Sunday, April 10, 2011

What Happens if a Collection Agency Can Not Locate You?

What Happens if a Collection Agency Can Not Locate You?

Collection agencies purchase accounts from creditors whose customers will not submit payments voluntarily and who have neither the time nor the resources to pursue the debtors themselves. Because collection agencies purchase bad debts in large batches, each account may or may not contain complete location information on the consumer in question. A collection agency must be able to locate you in order to successfully collect on the account.

Facts

    The two most common debt recovery methods that collection agencies employ are debt collection letters and telephone calls. Without your address or telephone number, a collection agency has no way to inform you of your debt and collect on the account. Debt collectors often employ skip-tracing tactics to locate missing debtors. Collection agencies skip trace by searching through public records, utility records and telephone listings in order to find you. Some collection agencies even employ private investigators to track down debtors.

Features

    As soon as a creditor sells your debt to a collection agency, the company has permissible purpose under the Fair Credit Reporting Act to access your credit report without your permission. Your creditors regularly update your personal information with the credit bureaus. Your credit report lists all of the addresses that creditors have reported for you over the past five years. A collection agency will use your past addresses to supplement its investigation.

Considerations

    In addition to pulling a copy of your credit report, the collection agency will also insert a trade line on your credit report noting that you owe a collection account. Many collection agencies wait to insert a trade line since this allows them to use the threat of potential credit damage to coerce debtors into making a payment. If the company cannot locate you, however, it will insert its trade line in the hope that you will see the account and contact the company of your own accord.

Warning

    Depending on how much you owe, the collection agency may simply file a lawsuit against you rather than expending effort attempting to contact you. A creditor doesn't have to know your current location in order to sue you. It can serve notification of the lawsuit to your last known address. New York's Neighborhood Economic Development Advocacy Project notes that a collection agency is more likely to file a lawsuit if the debt you owe exceeds $1,000.

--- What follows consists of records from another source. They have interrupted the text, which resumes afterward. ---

#[export] Hint Resolve keeps_set_Info keeps_count_subscriptions keeps_event keeps_delete_will keeps_on_client : keeps.
#[export] Hint Resolve keeps_topics_Subscribe keeps_topics_Unsubscribe keeps_topics_InlineSubscribe : keeps.
#[export] Hint Resolve keeps_topics_InlineUnsubscribe keeps_topics_RetainMessage keeps_topics_expire : keeps.
#[export] Hint Extern 1 (_ ∈ _ :: _) => by left : keeps.

Section Handlers.
Context (e : Env) (He : env_ok e) {RO : RangeOrder}.

(** The state is looked at, not changed. *)
Lemma keeps_state {B} L (k : Server -> GoM Server B) :
  (forall s, live e L s -> wp (k s) s (fun _ => live e L)) -> keeps (live e L) (get_state ≫= k).
Proof. apply keeps_get_state. Qed.

Lemma keeps_state_pure {B} L (k : Server -> GoM Server B) :
  (forall s, keeps (live e L) (k s)) -> keeps (live e L) (get_state ≫= k).
Proof. intros H. apply keeps_state. intros s Hs. by apply H. Qed.

(** ** Publishing *)

Lemma keeps_retainMessage L a pk : a ∈ L -> keeps (live e L) (retainMessage e a pk).
Proof.
  intros Ha. unfold retainMessage. destruct (_ || _); [apply keeps_ret|].
  apply keeps_bind; [eauto with keeps|intros r]. apply keeps_bind; [eauto with keeps|intros _].
  apply keeps_state_pure. eauto with keeps.
Qed.

Lemma keeps_publishToSubscribers L pk : keeps (live e L) (publishToSubscribers e pk).
Proof.
  unfold publishToSubscribers. destruct (pk_Ignore pk); [apply keeps_ret|]. cbv zeta.
  apply keeps_state_pure. intros s0. apply keeps_bind; [keeps_go|intros _].
  apply keeps_for_each. intros kv _. apply keeps_state. intros s Hs.
  destruct (Clients_Get _ _) as [a|] eqn:Ea; [|by apply wp_ret].
  eapply wp_live; [done|by eapply live_known|].
  apply keeps_ignore, keeps_on_client; [by left|by apply keeps_publishToClient].
Qed.

Lemma keeps_publishRetainedToClient L a sub existed :
  a ∈ L -> keeps (live e L) (publishRetainedToClient e a sub existed).
Proof.
  intros Ha. unfold publishRetainedToClient. destruct (IsSharedFilter _); [apply keeps_ret|].
  destruct (_ || _); [apply keeps_ret|]. apply keeps_state_pure. intros s. keeps_go.
Qed.

Lemma keeps_accept_publish L a pk :
  a ∈ L -> is_u16 (pk_PacketID pk) -> keeps (live e L) (accept_publish e a pk).
Proof.
  intros Ha Hid. unfold accept_publish.
  apply keeps_bind; [apply keeps_when; intros _; by apply keeps_retainMessage|intros _].
  apply keeps_look; [done|]. intros cl Hcl. destruct (_ || _).
  - apply keeps_bind; [apply keeps_publishToSubscribers|eauto with keeps].
  - apply keeps_bind; [eauto with keeps|intros _]. cbv zeta. apply keeps_look; [done|]. intros cl' Hcl'.
    destruct (_ && _); [keeps_go|].
    apply keeps_bind.
    { apply keeps_when. intros _. apply keeps_bind; [|intros; keeps_go].
      apply keeps_on_client; [done|]. apply keeps_Set. by rewrite complete_from_id. }
    intros _. apply keeps_bind; [eauto with keeps|intros _]. apply keeps_bind; [keeps_go|intros _].
    apply keeps_bind; [apply keeps_publishToSubscribers|eauto with keeps].
Qed.

Lemma keeps_hooked_publish L a pk :
  a ∈ L -> is_u16 (pk_PacketID pk) -> keeps (live e L) (hooked_publish e a pk).
Proof.
  intros Ha Hid. apply keeps_look; [done|]. intros cl Hcl.
  destruct (hk_OnPublish _ _ _) as [pkx [err|]] eqn:Eh.
  - destruct (error_is _ _); [apply keeps_ret|]. destruct (error_is _ _); [by apply keeps_accept_publish|].
    destruct (_ && _) eqn:Hb; [|by apply keeps_accept_publish].
    bool_to_prop. destruct (eo_publish_code e He cl pk pkx err Eh) as [code ->]; [done|]. eauto with keeps.
  - apply keeps_accept_publish; [done|]. by eapply (eo_publish_id e He).
Qed.

Lemma keeps_set_topic_alias L a b :
  a ∈ L -> keeps (live e L) (on_client a (set_topic_alias (fun t => t <| ta_Inbound := b |>))).
Proof. intros Ha. apply keeps_set_client; [done|]. intros cl [H1 H2 H3 H4]. by constructor. Qed.

Lemma keeps_processPublish L a pk :
  a ∈ L -> is_u16 (pk_PacketID pk) -> keeps (live e L) (processPublish e a pk).
Proof.
  intros Ha Hid. unfold processPublish. apply keeps_look; [done|]. intros cl Hcl. cbv zeta.
  destruct (_ && _); [apply keeps_ret|]. destruct (_ =? 0); [eauto with keeps|].
  destruct (_ && _); [unfold refuse_publish; keeps_go|].
  set (pk1 := pk <| pk_Origin := _ |> <| pk_Created := _ |>).
  set (pk2 := if 0 <? message_expiry e pk1 then _ else _).
  assert (Hid2 : is_u16 (pk_PacketID pk2)) by (unfold pk2; by destruct (0 <? _)). clearbody pk2.
  destruct (_ && _); [eauto with keeps|].
  apply keeps_bind; [|intros topic].
  - destruct (_ && _); [|apply keeps_ret]. destruct (InboundTopicAliases_Set _ _ _) as [topic b].
    apply keeps_bind; [by apply keeps_set_topic_alias|intros _; apply keeps_ret].
  - apply keeps_hooked_publish; [done|]. by destruct (_ <? _).
Qed.

(** ** Subscriptions *)

Lemma keeps_set_subscriptions L a f :
  a ∈ L -> keeps (live e L) (on_client a (set_client (fun cl => cl <| cl_State ::= fun st => st <| st_Subscriptions ::= f |> |>))).
Proof. intros Ha. apply keeps_set_client; [done|]. intros cl [H1 H2 H3 H4]. by constructor. Qed.

Lemma keeps_subscribe_filter L a code sub : a ∈ L -> keeps (live e L) (subscribe_filter e a code sub).
Proof.
  intros Ha. apply keeps_look; [done|]. intros cl Hcl. cbv zeta. keeps_go. by apply keeps_set_subscriptions.
Qed.

Lemma keeps_subscribe_filters L a code subs : a ∈ L -> keeps (live e L) (subscribe_filters e a code subs).
Proof.
  intros Ha. induction subs as [|sub subs IH]; cbn [subscribe_filters]; keeps_go.
  by apply keeps_subscribe_filter.
Qed.

Lemma keeps_processSubscribe L a pk : a ∈ L -> keeps (live e L) (processSubscribe e a pk).
Proof.
  intros Ha. apply keeps_look; [done|]. intros cl Hcl. cbv zeta.
  apply keeps_bind; [by apply keeps_subscribe_filters|intros answers]. keeps_go.
  by apply keeps_publishRetainedToClient.
Qed.

Lemma keeps_unsubscribe_filters L a code subs : a ∈ L -> keeps (live e L) (unsubscribe_filters a code subs).
Proof.
  intros Ha. induction subs as [|sub subs IH]; cbn [unsubscribe_filters]; keeps_go.
  unfold unsubscribe_filter. destruct (negb _); [apply keeps_ret|]. apply keeps_look; [done|]. intros cl Hcl.
  keeps_go. by apply keeps_set_subscriptions.
Qed.

Lemma keeps_processUnsubscribe L a pk : a ∈ L -> keeps (live e L) (processUnsubscribe e a pk).
Proof.
  intros Ha. apply keeps_look; [done|]. intros cl Hcl. cbv zeta.
  apply keeps_bind; [by apply keeps_unsubscribe_filters|intros codes]. keeps_go.
Qed.

Lemma keeps_UnsubscribeClient L a : a ∈ L -> keeps (live e L) (UnsubscribeClient a).
Proof.
  intros Ha. apply keeps_look; [done|]. intros cl Hcl. cbv zeta.
  apply keeps_bind; [by apply keeps_set_subscriptions|intros _]. keeps_go.
Qed.

(** ** Wills and the dispatch *)

Lemma keeps_set_properties L a f :
  a ∈ L -> (forall p, pr_ReceiveMaximum (cp_Props (f p)) = pr_ReceiveMaximum (cp_Props p)) ->
  keeps (live e L) (on_client a (set_client (fun cl => cl <| cl_Properties ::= f |>))).
Proof.
  intros Ha Hf. apply keeps_set_client; [done|]. intros cl [H1 H2 H3 H4]. constructor; [done..|].
  change (is_u16 (pr_ReceiveMaximum (cp_Props (f (cl_Properties cl))))). by rewrite Hf.
Qed.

    Your failure to appear in court will result in the court levying a default judgment against you. Because judgments allow a collection agency a wider ranger of collection options and are renewable for up to 20 years in some states, they give the collection agency ample time to locate you and seize the debt you owe through liens or garnishment.

Effects

    Not all collection agencies will expend significant time and resources searching for you. Even those that do will eventually write off your debt as a business loss. When this occurs, the collection agency will sell your account to yet another collection agency and the process of locating you begins anew.